Copy, exactly and without additions, every line in the records below from the one holding "(* ===== verification/Queue.v ===== *)" through the one holding "false 0 false 0 false 0.", both ends included.
########
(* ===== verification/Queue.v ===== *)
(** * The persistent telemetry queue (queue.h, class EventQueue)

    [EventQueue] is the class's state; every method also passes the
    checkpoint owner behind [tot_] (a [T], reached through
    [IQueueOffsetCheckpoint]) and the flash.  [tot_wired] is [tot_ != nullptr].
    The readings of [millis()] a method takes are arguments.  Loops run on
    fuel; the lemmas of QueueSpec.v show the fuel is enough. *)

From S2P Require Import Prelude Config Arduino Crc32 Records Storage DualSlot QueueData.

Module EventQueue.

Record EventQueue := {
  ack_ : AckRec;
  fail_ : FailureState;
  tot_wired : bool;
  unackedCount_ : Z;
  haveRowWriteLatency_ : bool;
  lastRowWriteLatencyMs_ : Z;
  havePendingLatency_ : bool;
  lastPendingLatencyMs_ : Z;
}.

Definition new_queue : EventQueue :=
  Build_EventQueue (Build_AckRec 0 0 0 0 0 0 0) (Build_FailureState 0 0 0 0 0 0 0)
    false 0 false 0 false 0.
########
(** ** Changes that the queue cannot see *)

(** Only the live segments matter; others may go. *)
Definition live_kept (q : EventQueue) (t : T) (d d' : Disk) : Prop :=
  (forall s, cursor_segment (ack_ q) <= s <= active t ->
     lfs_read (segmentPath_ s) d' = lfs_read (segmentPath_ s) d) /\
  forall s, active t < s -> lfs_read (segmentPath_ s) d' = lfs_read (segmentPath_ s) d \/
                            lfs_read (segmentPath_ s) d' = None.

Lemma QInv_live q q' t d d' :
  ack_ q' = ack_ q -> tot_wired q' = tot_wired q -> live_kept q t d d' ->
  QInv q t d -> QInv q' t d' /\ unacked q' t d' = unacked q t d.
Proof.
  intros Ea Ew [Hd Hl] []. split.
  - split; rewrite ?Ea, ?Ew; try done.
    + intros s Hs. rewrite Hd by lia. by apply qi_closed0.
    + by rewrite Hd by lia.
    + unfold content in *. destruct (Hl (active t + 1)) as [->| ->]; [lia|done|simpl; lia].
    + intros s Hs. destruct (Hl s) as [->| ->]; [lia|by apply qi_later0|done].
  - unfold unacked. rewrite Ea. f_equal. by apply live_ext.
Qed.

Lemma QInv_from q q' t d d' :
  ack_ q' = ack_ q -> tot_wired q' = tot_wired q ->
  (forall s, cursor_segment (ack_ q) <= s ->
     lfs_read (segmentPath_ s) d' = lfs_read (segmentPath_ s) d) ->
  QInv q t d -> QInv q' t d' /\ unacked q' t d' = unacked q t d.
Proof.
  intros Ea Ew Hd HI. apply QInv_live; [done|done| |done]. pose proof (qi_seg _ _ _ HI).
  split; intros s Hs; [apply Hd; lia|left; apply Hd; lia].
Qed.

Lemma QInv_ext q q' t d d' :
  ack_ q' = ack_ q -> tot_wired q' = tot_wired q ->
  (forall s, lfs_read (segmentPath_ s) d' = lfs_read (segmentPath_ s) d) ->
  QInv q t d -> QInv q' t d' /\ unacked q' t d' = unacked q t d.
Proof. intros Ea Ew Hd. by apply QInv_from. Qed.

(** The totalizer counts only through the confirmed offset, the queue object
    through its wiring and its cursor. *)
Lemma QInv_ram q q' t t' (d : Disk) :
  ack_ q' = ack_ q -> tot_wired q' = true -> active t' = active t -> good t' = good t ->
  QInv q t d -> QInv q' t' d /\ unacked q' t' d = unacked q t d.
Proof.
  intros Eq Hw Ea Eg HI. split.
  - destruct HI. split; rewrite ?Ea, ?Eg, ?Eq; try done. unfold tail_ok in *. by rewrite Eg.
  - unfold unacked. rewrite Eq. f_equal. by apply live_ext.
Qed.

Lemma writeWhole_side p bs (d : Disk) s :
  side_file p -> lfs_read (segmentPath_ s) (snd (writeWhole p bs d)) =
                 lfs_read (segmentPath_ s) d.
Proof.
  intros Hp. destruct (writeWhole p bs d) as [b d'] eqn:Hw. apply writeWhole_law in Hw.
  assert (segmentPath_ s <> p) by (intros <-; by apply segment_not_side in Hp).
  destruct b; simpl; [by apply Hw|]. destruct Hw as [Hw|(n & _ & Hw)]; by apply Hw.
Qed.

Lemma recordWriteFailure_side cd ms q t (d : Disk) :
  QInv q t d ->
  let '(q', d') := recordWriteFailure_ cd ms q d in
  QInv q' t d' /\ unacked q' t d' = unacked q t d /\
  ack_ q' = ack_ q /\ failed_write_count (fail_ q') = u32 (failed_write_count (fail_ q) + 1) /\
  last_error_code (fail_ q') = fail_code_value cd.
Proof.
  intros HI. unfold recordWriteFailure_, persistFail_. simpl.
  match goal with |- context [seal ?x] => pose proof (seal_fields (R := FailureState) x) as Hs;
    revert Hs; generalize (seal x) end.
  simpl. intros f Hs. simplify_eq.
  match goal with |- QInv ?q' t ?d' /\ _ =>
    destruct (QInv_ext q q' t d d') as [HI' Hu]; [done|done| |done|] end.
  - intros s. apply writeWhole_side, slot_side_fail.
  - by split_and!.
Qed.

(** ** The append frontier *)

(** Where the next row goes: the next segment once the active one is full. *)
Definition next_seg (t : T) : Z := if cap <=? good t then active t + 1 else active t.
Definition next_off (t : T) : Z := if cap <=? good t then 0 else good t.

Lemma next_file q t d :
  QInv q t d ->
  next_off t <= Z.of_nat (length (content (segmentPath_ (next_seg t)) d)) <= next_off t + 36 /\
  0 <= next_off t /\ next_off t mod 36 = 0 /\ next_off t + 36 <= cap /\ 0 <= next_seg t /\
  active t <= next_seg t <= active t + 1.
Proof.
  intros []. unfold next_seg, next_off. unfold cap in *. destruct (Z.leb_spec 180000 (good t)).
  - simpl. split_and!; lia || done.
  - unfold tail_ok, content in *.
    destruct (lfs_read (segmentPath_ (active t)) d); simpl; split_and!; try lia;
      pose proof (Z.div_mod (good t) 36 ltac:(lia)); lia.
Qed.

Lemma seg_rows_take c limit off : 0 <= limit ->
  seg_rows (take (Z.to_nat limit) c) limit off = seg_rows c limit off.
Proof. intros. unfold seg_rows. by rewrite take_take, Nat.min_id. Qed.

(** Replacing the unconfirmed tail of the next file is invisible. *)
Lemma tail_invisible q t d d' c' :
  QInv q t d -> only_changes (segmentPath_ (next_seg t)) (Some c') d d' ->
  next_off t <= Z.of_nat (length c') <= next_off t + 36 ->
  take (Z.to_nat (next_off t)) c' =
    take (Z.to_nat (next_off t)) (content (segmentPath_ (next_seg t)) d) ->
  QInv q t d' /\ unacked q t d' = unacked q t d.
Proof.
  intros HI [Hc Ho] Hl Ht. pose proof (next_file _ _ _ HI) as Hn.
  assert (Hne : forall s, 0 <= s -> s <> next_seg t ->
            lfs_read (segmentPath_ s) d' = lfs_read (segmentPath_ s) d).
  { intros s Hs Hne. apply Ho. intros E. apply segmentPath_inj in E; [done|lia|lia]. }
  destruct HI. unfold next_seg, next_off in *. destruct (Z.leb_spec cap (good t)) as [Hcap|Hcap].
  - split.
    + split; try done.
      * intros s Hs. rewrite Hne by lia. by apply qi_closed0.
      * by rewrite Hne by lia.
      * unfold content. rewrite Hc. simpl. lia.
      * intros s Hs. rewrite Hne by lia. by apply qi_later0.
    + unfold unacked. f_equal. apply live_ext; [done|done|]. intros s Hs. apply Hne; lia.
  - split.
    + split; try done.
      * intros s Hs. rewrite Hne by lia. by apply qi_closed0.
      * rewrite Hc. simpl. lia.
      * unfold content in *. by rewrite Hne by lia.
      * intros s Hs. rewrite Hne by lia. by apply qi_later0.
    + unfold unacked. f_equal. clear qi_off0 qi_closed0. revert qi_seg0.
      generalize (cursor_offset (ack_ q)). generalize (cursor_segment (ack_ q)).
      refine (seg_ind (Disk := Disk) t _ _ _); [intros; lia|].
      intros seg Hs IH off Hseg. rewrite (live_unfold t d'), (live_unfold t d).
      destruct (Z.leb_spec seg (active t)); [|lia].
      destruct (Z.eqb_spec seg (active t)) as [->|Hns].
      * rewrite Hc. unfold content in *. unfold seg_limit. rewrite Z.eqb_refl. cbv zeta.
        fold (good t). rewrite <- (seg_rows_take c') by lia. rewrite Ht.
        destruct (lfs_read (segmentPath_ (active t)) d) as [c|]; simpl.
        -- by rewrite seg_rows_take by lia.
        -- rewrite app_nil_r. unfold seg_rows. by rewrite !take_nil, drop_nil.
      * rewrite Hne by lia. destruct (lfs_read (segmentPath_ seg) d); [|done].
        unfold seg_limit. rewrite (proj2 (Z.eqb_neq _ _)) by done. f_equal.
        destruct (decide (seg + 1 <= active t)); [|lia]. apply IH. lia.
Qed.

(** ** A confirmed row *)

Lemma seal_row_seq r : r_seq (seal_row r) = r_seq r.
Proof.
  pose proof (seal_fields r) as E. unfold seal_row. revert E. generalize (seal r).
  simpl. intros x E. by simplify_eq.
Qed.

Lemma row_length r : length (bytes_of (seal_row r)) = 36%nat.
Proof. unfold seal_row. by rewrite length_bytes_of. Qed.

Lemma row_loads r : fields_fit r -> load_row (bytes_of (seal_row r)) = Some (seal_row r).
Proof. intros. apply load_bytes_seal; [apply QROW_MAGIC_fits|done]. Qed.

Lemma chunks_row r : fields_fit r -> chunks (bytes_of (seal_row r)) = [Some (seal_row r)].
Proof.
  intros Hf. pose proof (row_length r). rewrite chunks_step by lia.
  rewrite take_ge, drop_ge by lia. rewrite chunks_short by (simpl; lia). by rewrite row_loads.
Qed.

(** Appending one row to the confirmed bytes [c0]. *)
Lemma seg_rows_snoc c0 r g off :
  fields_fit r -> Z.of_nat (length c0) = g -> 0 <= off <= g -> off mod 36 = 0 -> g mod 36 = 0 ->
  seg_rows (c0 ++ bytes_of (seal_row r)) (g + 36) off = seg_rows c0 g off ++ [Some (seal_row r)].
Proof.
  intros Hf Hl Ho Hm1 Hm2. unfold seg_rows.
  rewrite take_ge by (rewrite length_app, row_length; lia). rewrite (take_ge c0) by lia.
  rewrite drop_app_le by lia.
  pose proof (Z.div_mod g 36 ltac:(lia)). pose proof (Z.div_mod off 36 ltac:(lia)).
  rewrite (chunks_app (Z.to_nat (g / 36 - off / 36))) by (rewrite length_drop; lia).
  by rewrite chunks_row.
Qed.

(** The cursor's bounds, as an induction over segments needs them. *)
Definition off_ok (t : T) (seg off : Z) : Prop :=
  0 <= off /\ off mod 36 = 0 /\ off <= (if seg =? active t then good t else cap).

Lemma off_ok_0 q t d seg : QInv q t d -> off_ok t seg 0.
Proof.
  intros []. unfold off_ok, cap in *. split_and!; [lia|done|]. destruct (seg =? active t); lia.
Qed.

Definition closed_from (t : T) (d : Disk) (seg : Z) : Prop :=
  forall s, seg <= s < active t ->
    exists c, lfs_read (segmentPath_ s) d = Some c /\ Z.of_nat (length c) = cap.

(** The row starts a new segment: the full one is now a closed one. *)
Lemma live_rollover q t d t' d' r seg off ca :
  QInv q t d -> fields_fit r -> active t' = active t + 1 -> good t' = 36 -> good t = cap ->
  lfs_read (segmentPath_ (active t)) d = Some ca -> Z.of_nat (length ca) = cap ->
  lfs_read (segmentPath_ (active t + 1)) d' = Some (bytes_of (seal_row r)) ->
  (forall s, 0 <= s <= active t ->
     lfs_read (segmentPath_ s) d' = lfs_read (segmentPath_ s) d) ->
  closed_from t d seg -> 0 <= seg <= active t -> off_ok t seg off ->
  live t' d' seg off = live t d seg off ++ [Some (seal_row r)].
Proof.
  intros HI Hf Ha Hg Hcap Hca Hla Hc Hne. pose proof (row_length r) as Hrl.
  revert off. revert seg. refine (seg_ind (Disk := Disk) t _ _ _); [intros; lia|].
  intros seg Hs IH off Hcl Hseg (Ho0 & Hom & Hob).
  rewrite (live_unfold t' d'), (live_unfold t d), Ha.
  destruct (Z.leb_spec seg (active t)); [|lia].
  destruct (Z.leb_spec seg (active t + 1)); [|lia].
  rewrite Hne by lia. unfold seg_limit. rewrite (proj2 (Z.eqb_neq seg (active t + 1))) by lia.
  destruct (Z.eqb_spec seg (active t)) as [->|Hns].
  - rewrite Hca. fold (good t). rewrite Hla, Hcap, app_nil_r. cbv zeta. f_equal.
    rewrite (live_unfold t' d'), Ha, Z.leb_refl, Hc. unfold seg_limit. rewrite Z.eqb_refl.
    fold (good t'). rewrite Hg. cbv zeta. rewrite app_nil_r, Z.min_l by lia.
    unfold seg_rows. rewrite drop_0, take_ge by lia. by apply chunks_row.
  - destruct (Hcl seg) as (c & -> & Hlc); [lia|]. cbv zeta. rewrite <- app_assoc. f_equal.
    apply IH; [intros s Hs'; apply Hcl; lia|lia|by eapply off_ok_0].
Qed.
########
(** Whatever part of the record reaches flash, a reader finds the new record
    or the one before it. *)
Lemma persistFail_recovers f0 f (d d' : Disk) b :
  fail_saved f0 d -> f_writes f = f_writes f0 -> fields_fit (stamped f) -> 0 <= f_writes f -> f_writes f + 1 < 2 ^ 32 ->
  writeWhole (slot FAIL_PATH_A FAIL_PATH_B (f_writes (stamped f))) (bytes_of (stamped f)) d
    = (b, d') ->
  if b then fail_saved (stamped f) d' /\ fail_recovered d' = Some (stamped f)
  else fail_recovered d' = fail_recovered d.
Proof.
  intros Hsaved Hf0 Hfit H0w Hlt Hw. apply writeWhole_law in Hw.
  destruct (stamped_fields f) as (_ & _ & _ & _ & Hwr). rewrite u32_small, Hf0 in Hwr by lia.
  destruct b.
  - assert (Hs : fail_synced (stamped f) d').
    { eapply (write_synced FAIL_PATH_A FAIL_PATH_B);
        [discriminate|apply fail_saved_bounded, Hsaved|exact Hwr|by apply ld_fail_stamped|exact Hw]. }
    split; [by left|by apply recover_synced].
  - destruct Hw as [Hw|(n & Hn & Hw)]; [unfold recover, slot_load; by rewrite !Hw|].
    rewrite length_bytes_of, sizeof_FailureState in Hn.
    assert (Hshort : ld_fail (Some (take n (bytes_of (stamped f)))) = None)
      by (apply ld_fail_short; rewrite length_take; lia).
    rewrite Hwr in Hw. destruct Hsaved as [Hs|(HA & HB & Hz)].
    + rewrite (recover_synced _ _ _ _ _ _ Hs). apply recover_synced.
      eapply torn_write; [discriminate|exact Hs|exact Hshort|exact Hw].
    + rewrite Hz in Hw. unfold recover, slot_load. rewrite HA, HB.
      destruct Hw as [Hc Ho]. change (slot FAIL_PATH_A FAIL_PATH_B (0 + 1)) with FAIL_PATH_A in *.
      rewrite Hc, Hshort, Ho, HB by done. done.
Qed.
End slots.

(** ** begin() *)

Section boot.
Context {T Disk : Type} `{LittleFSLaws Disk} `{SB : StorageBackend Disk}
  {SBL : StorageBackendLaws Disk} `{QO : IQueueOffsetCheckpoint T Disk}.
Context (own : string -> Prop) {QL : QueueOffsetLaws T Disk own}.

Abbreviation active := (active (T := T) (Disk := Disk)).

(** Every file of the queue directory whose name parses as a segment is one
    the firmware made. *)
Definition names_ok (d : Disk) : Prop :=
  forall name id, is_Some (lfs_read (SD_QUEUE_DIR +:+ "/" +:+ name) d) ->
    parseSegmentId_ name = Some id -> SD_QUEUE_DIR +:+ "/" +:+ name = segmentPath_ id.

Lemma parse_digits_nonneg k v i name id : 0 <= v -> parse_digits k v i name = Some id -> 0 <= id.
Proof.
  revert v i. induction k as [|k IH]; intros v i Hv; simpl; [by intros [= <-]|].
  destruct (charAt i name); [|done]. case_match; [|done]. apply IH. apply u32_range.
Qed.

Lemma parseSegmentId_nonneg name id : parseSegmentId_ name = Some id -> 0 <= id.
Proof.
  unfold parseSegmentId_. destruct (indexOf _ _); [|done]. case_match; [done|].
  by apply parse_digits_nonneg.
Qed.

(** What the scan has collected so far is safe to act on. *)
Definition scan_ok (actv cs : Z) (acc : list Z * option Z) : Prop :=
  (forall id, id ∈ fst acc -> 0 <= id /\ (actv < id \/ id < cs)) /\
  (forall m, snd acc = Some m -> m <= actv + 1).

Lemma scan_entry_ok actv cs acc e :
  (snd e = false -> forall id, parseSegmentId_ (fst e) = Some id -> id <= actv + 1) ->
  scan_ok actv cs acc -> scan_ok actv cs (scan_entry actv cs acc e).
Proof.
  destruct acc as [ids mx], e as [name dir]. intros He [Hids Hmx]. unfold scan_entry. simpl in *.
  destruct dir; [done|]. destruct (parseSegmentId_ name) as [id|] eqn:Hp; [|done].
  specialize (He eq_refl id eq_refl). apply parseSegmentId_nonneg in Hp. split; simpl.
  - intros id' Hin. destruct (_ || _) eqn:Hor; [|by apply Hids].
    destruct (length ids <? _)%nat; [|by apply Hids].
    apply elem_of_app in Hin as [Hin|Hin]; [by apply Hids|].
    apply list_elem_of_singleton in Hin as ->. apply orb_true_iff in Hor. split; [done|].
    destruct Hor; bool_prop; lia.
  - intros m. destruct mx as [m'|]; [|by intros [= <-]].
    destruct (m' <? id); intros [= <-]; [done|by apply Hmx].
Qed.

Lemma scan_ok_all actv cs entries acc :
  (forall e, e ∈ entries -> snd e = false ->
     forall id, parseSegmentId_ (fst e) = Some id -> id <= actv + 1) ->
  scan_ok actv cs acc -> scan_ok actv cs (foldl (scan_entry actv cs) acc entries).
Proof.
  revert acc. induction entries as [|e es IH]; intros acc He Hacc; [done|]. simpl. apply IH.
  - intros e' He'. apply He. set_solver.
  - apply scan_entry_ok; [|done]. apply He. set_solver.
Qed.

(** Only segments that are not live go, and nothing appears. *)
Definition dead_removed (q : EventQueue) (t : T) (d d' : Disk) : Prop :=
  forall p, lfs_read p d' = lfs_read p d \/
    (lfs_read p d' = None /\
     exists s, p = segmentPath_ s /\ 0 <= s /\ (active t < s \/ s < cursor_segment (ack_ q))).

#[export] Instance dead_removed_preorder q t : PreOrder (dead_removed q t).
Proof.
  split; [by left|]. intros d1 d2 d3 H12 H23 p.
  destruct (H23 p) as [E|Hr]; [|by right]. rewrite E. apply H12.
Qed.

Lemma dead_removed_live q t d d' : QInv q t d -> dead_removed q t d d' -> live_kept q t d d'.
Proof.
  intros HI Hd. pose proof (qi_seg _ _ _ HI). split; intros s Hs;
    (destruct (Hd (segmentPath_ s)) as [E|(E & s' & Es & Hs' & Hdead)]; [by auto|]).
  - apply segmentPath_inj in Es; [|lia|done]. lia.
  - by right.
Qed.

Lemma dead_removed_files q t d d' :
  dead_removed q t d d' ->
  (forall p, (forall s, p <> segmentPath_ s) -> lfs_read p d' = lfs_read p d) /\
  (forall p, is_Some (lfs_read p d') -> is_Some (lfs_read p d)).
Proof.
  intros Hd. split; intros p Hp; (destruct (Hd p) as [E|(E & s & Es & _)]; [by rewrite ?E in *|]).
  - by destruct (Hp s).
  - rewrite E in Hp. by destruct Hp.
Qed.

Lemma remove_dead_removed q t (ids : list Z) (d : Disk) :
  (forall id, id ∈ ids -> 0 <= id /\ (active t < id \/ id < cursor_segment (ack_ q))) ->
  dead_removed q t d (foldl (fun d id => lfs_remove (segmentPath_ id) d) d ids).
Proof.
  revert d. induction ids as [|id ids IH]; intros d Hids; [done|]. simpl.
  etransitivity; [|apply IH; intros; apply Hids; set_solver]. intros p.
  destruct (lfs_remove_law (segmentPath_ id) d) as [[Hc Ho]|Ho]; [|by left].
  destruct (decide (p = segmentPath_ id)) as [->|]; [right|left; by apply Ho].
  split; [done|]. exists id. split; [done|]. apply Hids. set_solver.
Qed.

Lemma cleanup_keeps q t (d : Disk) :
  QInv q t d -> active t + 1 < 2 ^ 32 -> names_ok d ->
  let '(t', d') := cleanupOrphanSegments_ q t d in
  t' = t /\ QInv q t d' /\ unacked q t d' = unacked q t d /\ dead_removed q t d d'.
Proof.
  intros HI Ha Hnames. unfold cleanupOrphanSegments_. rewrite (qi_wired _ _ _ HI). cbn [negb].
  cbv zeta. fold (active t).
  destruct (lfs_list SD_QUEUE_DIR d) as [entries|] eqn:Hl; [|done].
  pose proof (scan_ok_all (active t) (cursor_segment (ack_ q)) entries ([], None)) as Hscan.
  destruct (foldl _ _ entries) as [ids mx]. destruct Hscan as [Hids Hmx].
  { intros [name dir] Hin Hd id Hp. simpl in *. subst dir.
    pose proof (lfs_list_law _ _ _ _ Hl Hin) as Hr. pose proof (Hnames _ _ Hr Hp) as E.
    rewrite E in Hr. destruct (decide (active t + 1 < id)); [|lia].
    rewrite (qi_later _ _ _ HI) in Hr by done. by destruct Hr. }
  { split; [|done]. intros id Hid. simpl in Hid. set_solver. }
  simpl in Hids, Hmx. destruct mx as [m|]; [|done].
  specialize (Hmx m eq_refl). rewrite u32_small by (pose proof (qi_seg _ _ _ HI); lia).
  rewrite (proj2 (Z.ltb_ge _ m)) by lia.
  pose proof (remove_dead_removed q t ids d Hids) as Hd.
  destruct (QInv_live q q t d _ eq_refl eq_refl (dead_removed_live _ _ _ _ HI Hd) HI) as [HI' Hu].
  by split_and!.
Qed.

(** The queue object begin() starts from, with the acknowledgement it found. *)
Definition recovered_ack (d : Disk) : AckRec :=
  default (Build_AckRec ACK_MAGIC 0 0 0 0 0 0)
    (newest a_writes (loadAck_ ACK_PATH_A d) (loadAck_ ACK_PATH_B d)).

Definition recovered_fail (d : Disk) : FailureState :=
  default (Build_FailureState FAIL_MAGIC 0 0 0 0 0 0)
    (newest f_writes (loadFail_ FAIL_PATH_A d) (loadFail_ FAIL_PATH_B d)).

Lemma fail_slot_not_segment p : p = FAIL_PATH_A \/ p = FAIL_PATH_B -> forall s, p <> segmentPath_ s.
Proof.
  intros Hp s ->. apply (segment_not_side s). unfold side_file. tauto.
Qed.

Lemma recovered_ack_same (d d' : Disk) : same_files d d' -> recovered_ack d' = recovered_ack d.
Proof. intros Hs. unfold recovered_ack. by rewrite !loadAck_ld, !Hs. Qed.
########
**ANSWER BOX:**
(* ===== verification/Queue.v ===== *)
(** * The persistent telemetry queue (queue.h, class EventQueue)

    [EventQueue] is the class's state; every method also passes the
    checkpoint owner behind [tot_] (a [T], reached through
    [IQueueOffsetCheckpoint]) and the flash.  [tot_wired] is [tot_ != nullptr].
    The readings of [millis()] a method takes are arguments.  Loops run on
    fuel; the lemmas of QueueSpec.v show the fuel is enough. *)

From S2P Require Import Prelude Config Arduino Crc32 Records Storage DualSlot QueueData.

Module EventQueue.

Record EventQueue := {
  ack_ : AckRec;
  fail_ : FailureState;
  tot_wired : bool;
  unackedCount_ : Z;
  haveRowWriteLatency_ : bool;
  lastRowWriteLatencyMs_ : Z;
  havePendingLatency_ : bool;
  lastPendingLatencyMs_ : Z;
}.

Definition new_queue : EventQueue :=
  Build_EventQueue (Build_AckRec 0 0 0 0 0 0 0) (Build_FailureState 0 0 0 0 0 0 0)
    false 0 false 0 false 0.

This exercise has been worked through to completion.